Once the tiles have been declared, the next step is to set up the data movement using Object FIFOs. The simple design has a total of four double-buffered Object FIFOs and two object_fifo_links
. The Object FIFOs move objects of datatype <48xi32>
. of_in
brings data from the Shim tile to the Mem tile and is linked to of_in0
which brings data from the Mem tile to the compute tile. For the output side, of_out0
brings data from the compute tile to the Mem tile where it is linked to of_out
to bring the data out through the Shim tile. The corresponding code is shown below:
data_size = 48
buffer_depth = 2
data_ty = np.ndarray[(48,), np.dtype[np.int32]]
# Input data movement
of_in = object_fifo("in", ShimTile, MemTile, buffer_depth, data_ty)
of_in0 = object_fifo("in0", MemTile, ComputeTile, buffer_depth, data_ty)
object_fifo_link(of_in, of_in0)
# Output data movement
of_out = object_fifo("out", MemTile, ShimTile, buffer_depth, data_ty)
of_out0 = object_fifo("out0", ComputeTile, MemTile, buffer_depth, data_ty)
object_fifo_link(of_out0, of_out)
We can apply the same method as in the tile declaration to generate the data movement from the Mem tile to the three compute tiles and back (see distribute and join patterns). The object_fifo_link
operations change from the 1-to-1 case to distributing the original <48xi32>
data tensors to the three compute tiles as smaller <16xi32>
tensors on the input side, and to joining the output from each compute tile to the Mem tile on the output side. Lists of Object FIFOs are used to keep track of the input and output Object FIFOs. With these changes the code becomes:
n_cores = 3
data_size = 48
tile_size = data_size // 3
buffer_depth = 2
data_ty = np.ndarray[(data_size,), np.dtype[np.int32]]

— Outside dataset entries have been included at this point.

(* ===== verification/DeviceSetInv.v ===== *)
(** * The device set agrees with its files and its pool

    The invariant of the set between two operations ([Inv]), what is left of it
    on disk and in the pool wherever the process dies ([Durable]), and that an
    operation on one device leaves all others as they were ([Frame]).  The
    lemmas follow the steps of the operations: a step of the file system or of
    the pool, and what it keeps. *)

From S2P Require Import Prelude GoStrings DeviceIds DeviceSet DeviceSetLogic.
Open Scope Z_scope.

(** ** Names *)

(** The files that [deviceFileWalkFunction] takes for devices. *)
Definition device_file (f : string) : bool :=
  negb (HasSuffix f ".migrated") && nondot f &&
  negb (bool_decide (f = deviceSetMetaFile)) && negb (bool_decide (f = transactionMetaFile)).

(** The names of devices that have a file of their own. *)
Definition good_hash (h : string) : bool :=
  negb (bool_decide (h = "base")) && device_file (metadataFile h).

Definition file_hash (f : string) : string := if bool_decide (f = "base") then "" else f.

Lemma metadataFile_inj h1 h2 :
  good_hash h1 = true → good_hash h2 = true → metadataFile h1 = metadataFile h2 → h1 = h2.
Proof.
  unfold good_hash, metadataFile. intros H1 H2. repeat case_bool_decide; naive_solver.
Qed.

Lemma good_file h : good_hash h = true → device_file (metadataFile h) = true.
Proof. unfold good_hash. intros [_ H]%andb_prop. done. Qed.

Lemma device_file_ne f :
  device_file f = true → f ≠ deviceSetMetaFile ∧ f ≠ transactionMetaFile ∧ nondot f = true.
Proof. unfold device_file. repeat case_bool_decide; simpl; intros; split_and!; try done; destruct (nondot f); rewrite ?andb_false_r in *; done. Qed.

Lemma good_file_ne h : good_hash h = true →
  metadataFile h ≠ deviceSetMetaFile ∧ metadataFile h ≠ transactionMetaFile ∧ nondot (metadataFile h) = true.
Proof. intros H. by apply device_file_ne, good_file. Qed.

Lemma metadataFile_file_hash f : f ≠ "" → metadataFile (file_hash f) = f.
Proof. intros H. unfold metadataFile, file_hash. repeat case_bool_decide; naive_solver. Qed.

Lemma good_file_hash f : f ≠ "" → device_file f = true → good_hash (file_hash f) = true.
Proof.
  intros Hf Hd. unfold good_hash. rewrite metadataFile_file_hash by done. rewrite Hd, andb_true_r.
  unfold file_hash. repeat case_bool_decide; done.
Qed.

(** ** The invariant *)

(** What the file of a device says. *)
Definition devfile (m : gmap string content) (h : string) : option devInfo :=
  match m !! metadataFile h with Some (FDev i) => Some i | _ => None end.

(** The transaction on disk was not closed. *)
Definition pending (m : gmap string content) (p : pool) (t : transaction) : Prop :=
  m !! transactionMetaFile = Some (FTx t) ∧ ptid p < OpenTransactionID t.

Definition file_ok (f : string) (x : content) : Prop :=
  match x with
  | FDev i => f ≠ "" ∧ device_file f = true ∧ valid_id (DeviceID i)
  | FTx _ => f = transactionMetaFile
  | FSet _ _ _ => f = deviceSetMetaFile
  | FTmp => False
  end.

(** Nobody but [h] has identifier [id]. *)
Definition owned (m : gmap string content) (id : Z) (h : string) : Prop :=
  ∀ h' i, good_hash h' = true → devfile m h' = Some i → DeviceID i = id → h' = h.

Definition unowned (m : gmap string content) (id : Z) : Prop :=
  ∀ h' i, good_hash h' = true → devfile m h' = Some i → DeviceID i ≠ id.

Definition live (m : gmap string content) (p : pool) (h : string) : Prop :=
  ∀ i, devfile m h = Some i → is_Some (thin p !! DeviceID i).

Record Durable (v : view) : Prop := {
  d_files : ∀ f x, vf v !! f = Some x → file_ok f x;
  d_old : vold v = None;
  d_ids : ∀ h i, good_hash h = true → devfile (vf v) h = Some i → owned (vf v) (DeviceID i) h;
  d_tx : ∀ t, vf v !! transactionMetaFile = Some (FTx t) → OpenTransactionID t ≤ ptid (vpl v) + 1;
  d_pending : ∀ t, pending (vf v) (vpl v) t →
    good_hash (DeviceIDHash t) = true ∧ valid_id (tx_id t) ∧ owned (vf v) (tx_id t) (DeviceIDHash t);
  d_live : ∀ h, good_hash h = true →
    live (vf v) (vpl v) h ∨ ∃ t, pending (vf v) (vpl v) t ∧ DeviceIDHash t = h;
}.

Record Inv (v : view) : Prop := {
  i_dur : Durable v;
  i_live : ∀ h, good_hash h = true → live (vf v) (vpl v) h;
  i_tid : TransactionID (vds v) = ptid (vpl v);
  i_mem : ∀ h i, Devices (vds v) !! h = Some i → good_hash h = true ∧ devfile (vf v) h = Some i;
  i_used : ∀ h i, good_hash h = true → devfile (vf v) h = Some i → used (deviceIDMap (vds v)) (DeviceID i);
}.

(** The devices other than [h] are as they were, on disk and in the pool; a
    transaction that is open and was not is about [h]. *)
Record Frame (v0 : view) (h : string) (v : view) : Prop := {
  f_devs : ∀ h', good_hash h' = true → h' ≠ h →
    devfile (vf v) h' = devfile (vf v0) h' ∧
    ∀ i, devfile (vf v0) h' = Some i → thin (vpl v) !! DeviceID i = thin (vpl v0) !! DeviceID i;
  f_mine : ∀ t, pending (vf v) (vpl v) t → DeviceIDHash t = h ∨ pending (vf v0) (vpl v0) t;
}.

tile_ty = np.ndarray[(tile_size,), np.dtype[np.int32]]
# Input data movement
inX_fifos = []
of_in = object_fifo("in", ShimTile, MemTile, buffer_depth, data_ty)
for i in range(n_cores):
inX_fifos.append(object_fifo(
f"in{i}", MemTile, ComputeTiles[i], buffer_depth, tile_ty
))
# Calculate the offsets into the input/output data for the join/distribute
if n_cores > 1:
of_offsets = [16 * i for i in range(n_cores)]
else:
of_offsets = []
object_fifo_link(of_in, inX_fifos, [], of_offsets)
# Output data movement
outX_fifos = []
of_out = object_fifo("out", ShimTile, MemTile, buffer_depth, data_ty)
for i in range(n_cores):
outX_fifos.append(object_fifo(
f"out{i}", ComputeTiles[i], MemTile, buffer_depth, tile_ty
))
object_fifo_link(outX_fifos, of_out, of_offsets, [])

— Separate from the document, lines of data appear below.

Lemma wp_lookupDevice h (C : view → Prop) v :
  Inv v → good_hash h = true → C v →
  wp (lookupDevice orc h) (looked h v) C v.
Proof.
  intros HI Hg HC. apply wp_lookupDevice_exact; [apply (i_dur v HI)|done|done| | |].
  - intros i E. split_and!; [done|done|done|done| |done]. by destruct (i_mem v HI h i E).
  - intros i E Hd. split_and!; [done|done|done|by apply Inv_lookup|done|apply lookup_insert_eq].
  - intros E Hd. by split_and!.
Qed.

Lemma looked_Frame v0 t h v r v' : looked h v r v' → Frame v0 t v → Frame v0 t v'.
Proof. intros (Hf & Ho & Hp & _) HF. apply (Frame_same v0 t v); [|done]. split_and!; [done|done|by rewrite Hp..]. Qed.

(** ** Identifiers *)

Lemma wp_nextFree (C : view → Prop) v Q :
  (∀ id m, valid_id id → ¬ used (deviceIDMap (vds v)) id →
     (∀ j, used m j ↔ j = id ∨ used (deviceIDMap (vds v)) j) →
     Q (inl id) (vset_ds (with_ids id m) v)) →
  (∀ n, Q (inr ENoFreeID) (vset_ds (with_ids n (deviceIDMap (vds v))) v)) →
  wp nextFree Q C v.
Proof.
  intros HQ HE. unfold nextFree. apply wp_bind, wp_gets_ds'; simpl.
  destruct (getNextFreeDeviceID_spec (deviceIDMap (vds v)) (NextDeviceID (vds v)))
    as [(d & id & m & -> & _ & Hv & Hn & Hu & _)|[-> _]].
  - apply wp_bind, wp_set_ds, wp_ret. by apply HQ.
  - apply wp_bind, wp_set_ds, wp_fail. apply HE.
Qed.

Lemma wp_markFree id (C : view → Prop) v Q :
  valid_id id →
  (∀ m, (∀ j, used m j ↔ j ≠ id ∧ used (deviceIDMap (vds v)) j) →
     Q (inl tt) (vset_ds (with_ids (NextDeviceID (vds v)) m) v)) →
  wp (markFree id) Q C v.
Proof.
  intros Hv HQ. unfold markFree, on_ids. apply wp_bind, wp_gets_ds'; simpl.
  destruct (markDeviceIDFree_spec (deviceIDMap (vds v)) id Hv) as (m & -> & Hm).
  apply wp_set_ds. by apply HQ.
Qed.

(** ** The pool *)

Lemma wp_DeleteThin id (C : view → Prop) v Q :
  C v → (∀ e, Q (inr e) v) → Q (inl tt) (vset_pool (set_thin (delete id)) v) →
  wp (DeleteThin orc id) Q C v.
Proof.
  intros HC HE HQ w <-. unfold DeleteThin, ext. destruct (orc (clk w) _); [|by apply HE|by split].
  destruct (thin (pl w) !! id); [|by apply HE]. destruct (thin_busy id (pl w)); [by apply HE|exact HQ].
Qed.

Lemma wp_CreateDevice id (C : view → Prop) v Q :
  C v → (∀ e, Q (inr e) v) →
  (∀ b, Q (inl tt) (vset_pool (set_thin <[id := b]>) v)) →
  wp (CreateDevice orc id) Q C v.
Proof.
  intros HC HE HQ w <-. unfold CreateDevice, ext. destruct (orc (clk w) _); [|by apply HE|by split].
  destruct (thin (pl w) !! id); [by apply HE|]. by apply (HQ (mkBlk "" "" 0)).
Qed.

Lemma wp_create_snap id o (C : view → Prop) v Q :
  C v → (∀ e, Q (inr e) v) →
  (∀ b, thin (vpl v) !! o = Some b → Q (inl tt) (vset_pool (set_thin <[id := b]>) v)) →
  wp (create_snap orc id o) Q C v.
Proof.
  intros HC HE HQ w <-. unfold create_snap, ext. destruct (orc (clk w) _); [|by apply HE|by split].
  destruct (thin (pl w) !! id); [by apply HE|].
  destruct (thin (pl w) !! o) as [b|] eqn:E; [|by apply HE]. by apply HQ.
Qed.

The core of this simple design acquires one object of each Object FIFO, adds 1
to each entry of the incoming data, copies it to the object of the outgoing Object FIFO, then releases both objects:
@core(ComputeTile)
def core_body():
# Effective while(1)
for _ in range_(0xFFFFFFFF):
elem_in = of_in0.acquire(ObjectFifoPort.Consume, 1)
elem_out = of_out0.acquire(ObjectFifoPort.Produce, 1)
for i in range_(data_size):
elem_out[i] = elem_in[i] + 1
of_in0.release(ObjectFifoPort.Consume, 1)
of_out0.release(ObjectFifoPort.Produce, 1)
Once again we apply the same logic and use a for
-loop over our three cores to write the code which will be executed on the three compute tiles. Each tile will index the inX_fifos
and outX_fifos
maps to retrieve the Object FIFOs it will acquire and release from. This process results in the following code:
for i in range(n_cores):
# Compute tile i
@core(ComputeTiles[i])
def core_body():
for _ in range_(0xFFFFFFFF):
elem_in = inX_fifos[i].acquire(ObjectFifoPort.Consume, 1)
elem_out = outX_fifos[i].acquire(ObjectFifoPort.Produce, 1)
for i in range_(tile_size):
elem_out[i] = elem_in[i] + 1
inX_fifos[i].release(ObjectFifoPort.Consume, 1)
outX_fifos[i].release(ObjectFifoPort.Produce, 1)